▶ [What is being asked]:
In the entries that follow, the first line to write out is the one containing "Lemma counter_keys_elem a l : ∀", and the last is the one containing "- apply NoDup_remove_dups.". Reproduce that stretch exactly, with nothing before or after it.

▶ [Items from a dataset]:
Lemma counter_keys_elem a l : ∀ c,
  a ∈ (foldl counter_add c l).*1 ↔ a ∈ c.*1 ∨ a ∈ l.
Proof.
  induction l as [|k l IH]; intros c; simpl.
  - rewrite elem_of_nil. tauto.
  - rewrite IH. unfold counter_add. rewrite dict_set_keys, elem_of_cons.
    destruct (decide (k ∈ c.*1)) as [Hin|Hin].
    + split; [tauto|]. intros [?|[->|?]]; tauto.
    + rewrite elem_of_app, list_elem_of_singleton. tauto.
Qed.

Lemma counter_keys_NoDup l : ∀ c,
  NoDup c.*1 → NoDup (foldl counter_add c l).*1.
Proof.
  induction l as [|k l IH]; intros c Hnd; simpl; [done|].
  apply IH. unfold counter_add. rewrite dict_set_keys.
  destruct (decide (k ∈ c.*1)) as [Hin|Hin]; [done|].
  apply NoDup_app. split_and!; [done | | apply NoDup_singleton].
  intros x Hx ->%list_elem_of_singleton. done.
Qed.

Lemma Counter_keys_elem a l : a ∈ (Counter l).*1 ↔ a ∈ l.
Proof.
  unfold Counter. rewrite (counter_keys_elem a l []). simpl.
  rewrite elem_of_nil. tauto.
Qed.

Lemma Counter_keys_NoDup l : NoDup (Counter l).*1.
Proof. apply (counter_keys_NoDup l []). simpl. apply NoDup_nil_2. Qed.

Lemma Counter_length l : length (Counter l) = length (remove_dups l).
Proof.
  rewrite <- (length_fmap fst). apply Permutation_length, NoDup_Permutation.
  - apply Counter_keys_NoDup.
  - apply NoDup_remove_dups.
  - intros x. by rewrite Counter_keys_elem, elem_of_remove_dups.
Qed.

==

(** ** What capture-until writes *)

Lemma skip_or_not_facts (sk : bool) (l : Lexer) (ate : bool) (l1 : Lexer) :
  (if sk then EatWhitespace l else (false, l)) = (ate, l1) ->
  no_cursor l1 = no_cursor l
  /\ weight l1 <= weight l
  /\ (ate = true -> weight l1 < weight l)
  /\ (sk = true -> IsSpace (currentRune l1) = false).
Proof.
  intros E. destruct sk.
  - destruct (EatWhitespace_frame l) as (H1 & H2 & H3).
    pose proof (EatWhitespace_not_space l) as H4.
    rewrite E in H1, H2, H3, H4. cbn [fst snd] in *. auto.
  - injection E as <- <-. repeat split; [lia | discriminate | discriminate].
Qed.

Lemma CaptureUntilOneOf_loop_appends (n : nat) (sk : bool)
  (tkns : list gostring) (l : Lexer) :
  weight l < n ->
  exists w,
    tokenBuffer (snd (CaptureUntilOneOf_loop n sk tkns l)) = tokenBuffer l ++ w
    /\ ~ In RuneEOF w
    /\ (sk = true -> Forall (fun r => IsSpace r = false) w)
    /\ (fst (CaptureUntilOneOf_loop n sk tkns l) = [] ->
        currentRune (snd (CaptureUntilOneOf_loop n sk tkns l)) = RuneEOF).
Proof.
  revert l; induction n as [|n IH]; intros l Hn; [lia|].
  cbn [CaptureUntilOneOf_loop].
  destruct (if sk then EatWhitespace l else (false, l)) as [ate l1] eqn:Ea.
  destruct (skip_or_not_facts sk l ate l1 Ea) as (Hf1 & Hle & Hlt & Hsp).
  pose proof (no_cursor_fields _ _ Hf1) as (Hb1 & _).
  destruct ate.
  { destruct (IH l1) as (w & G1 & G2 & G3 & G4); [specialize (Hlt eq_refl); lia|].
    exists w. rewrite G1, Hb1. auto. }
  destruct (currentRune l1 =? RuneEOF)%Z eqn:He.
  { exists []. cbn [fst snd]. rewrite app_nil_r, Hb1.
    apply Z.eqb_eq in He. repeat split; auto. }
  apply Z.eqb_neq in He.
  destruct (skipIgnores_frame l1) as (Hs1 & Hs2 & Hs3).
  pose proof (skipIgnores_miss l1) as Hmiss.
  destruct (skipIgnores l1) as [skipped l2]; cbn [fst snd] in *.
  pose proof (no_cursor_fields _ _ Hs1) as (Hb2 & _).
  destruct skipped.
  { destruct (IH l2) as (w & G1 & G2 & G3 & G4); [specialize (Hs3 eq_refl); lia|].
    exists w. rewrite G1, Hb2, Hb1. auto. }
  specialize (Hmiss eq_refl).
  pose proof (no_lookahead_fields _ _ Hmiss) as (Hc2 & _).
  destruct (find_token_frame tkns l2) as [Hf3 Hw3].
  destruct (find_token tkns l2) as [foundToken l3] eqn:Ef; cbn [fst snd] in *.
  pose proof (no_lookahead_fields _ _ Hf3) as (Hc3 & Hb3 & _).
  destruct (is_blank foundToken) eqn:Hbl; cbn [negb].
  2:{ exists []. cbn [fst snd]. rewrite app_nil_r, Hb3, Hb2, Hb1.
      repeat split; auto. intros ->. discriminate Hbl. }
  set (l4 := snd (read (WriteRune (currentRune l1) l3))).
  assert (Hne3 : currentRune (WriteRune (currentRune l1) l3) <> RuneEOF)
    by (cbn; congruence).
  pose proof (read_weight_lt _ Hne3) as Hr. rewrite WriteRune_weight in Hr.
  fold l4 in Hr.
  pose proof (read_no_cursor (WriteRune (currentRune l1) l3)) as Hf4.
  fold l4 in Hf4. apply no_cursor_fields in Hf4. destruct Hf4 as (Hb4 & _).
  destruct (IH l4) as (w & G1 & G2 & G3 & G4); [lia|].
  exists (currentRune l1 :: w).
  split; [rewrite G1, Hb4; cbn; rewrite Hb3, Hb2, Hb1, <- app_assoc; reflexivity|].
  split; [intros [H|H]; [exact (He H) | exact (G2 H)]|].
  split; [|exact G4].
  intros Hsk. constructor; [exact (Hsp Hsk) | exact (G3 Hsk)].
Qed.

▶ [Solution to the exercise]:
Lemma counter_keys_elem a l : ∀ c,
  a ∈ (foldl counter_add c l).*1 ↔ a ∈ c.*1 ∨ a ∈ l.
Proof.
  induction l as [|k l IH]; intros c; simpl.
  - rewrite elem_of_nil. tauto.
  - rewrite IH. unfold counter_add. rewrite dict_set_keys, elem_of_cons.
    destruct (decide (k ∈ c.*1)) as [Hin|Hin].
    + split; [tauto|]. intros [?|[->|?]]; tauto.
    + rewrite elem_of_app, list_elem_of_singleton. tauto.
Qed.

Lemma counter_keys_NoDup l : ∀ c,
  NoDup c.*1 → NoDup (foldl counter_add c l).*1.
Proof.
  induction l as [|k l IH]; intros c Hnd; simpl; [done|].
  apply IH. unfold counter_add. rewrite dict_set_keys.
  destruct (decide (k ∈ c.*1)) as [Hin|Hin]; [done|].
  apply NoDup_app. split_and!; [done | | apply NoDup_singleton].
  intros x Hx ->%list_elem_of_singleton. done.
Qed.

Lemma Counter_keys_elem a l : a ∈ (Counter l).*1 ↔ a ∈ l.
Proof.
  unfold Counter. rewrite (counter_keys_elem a l []). simpl.
  rewrite elem_of_nil. tauto.
Qed.

Lemma Counter_keys_NoDup l : NoDup (Counter l).*1.
Proof. apply (counter_keys_NoDup l []). simpl. apply NoDup_nil_2. Qed.

Lemma Counter_length l : length (Counter l) = length (remove_dups l).
Proof.
  rewrite <- (length_fmap fst). apply Permutation_length, NoDup_Permutation.
  - apply Counter_keys_NoDup.
  - apply NoDup_remove_dups.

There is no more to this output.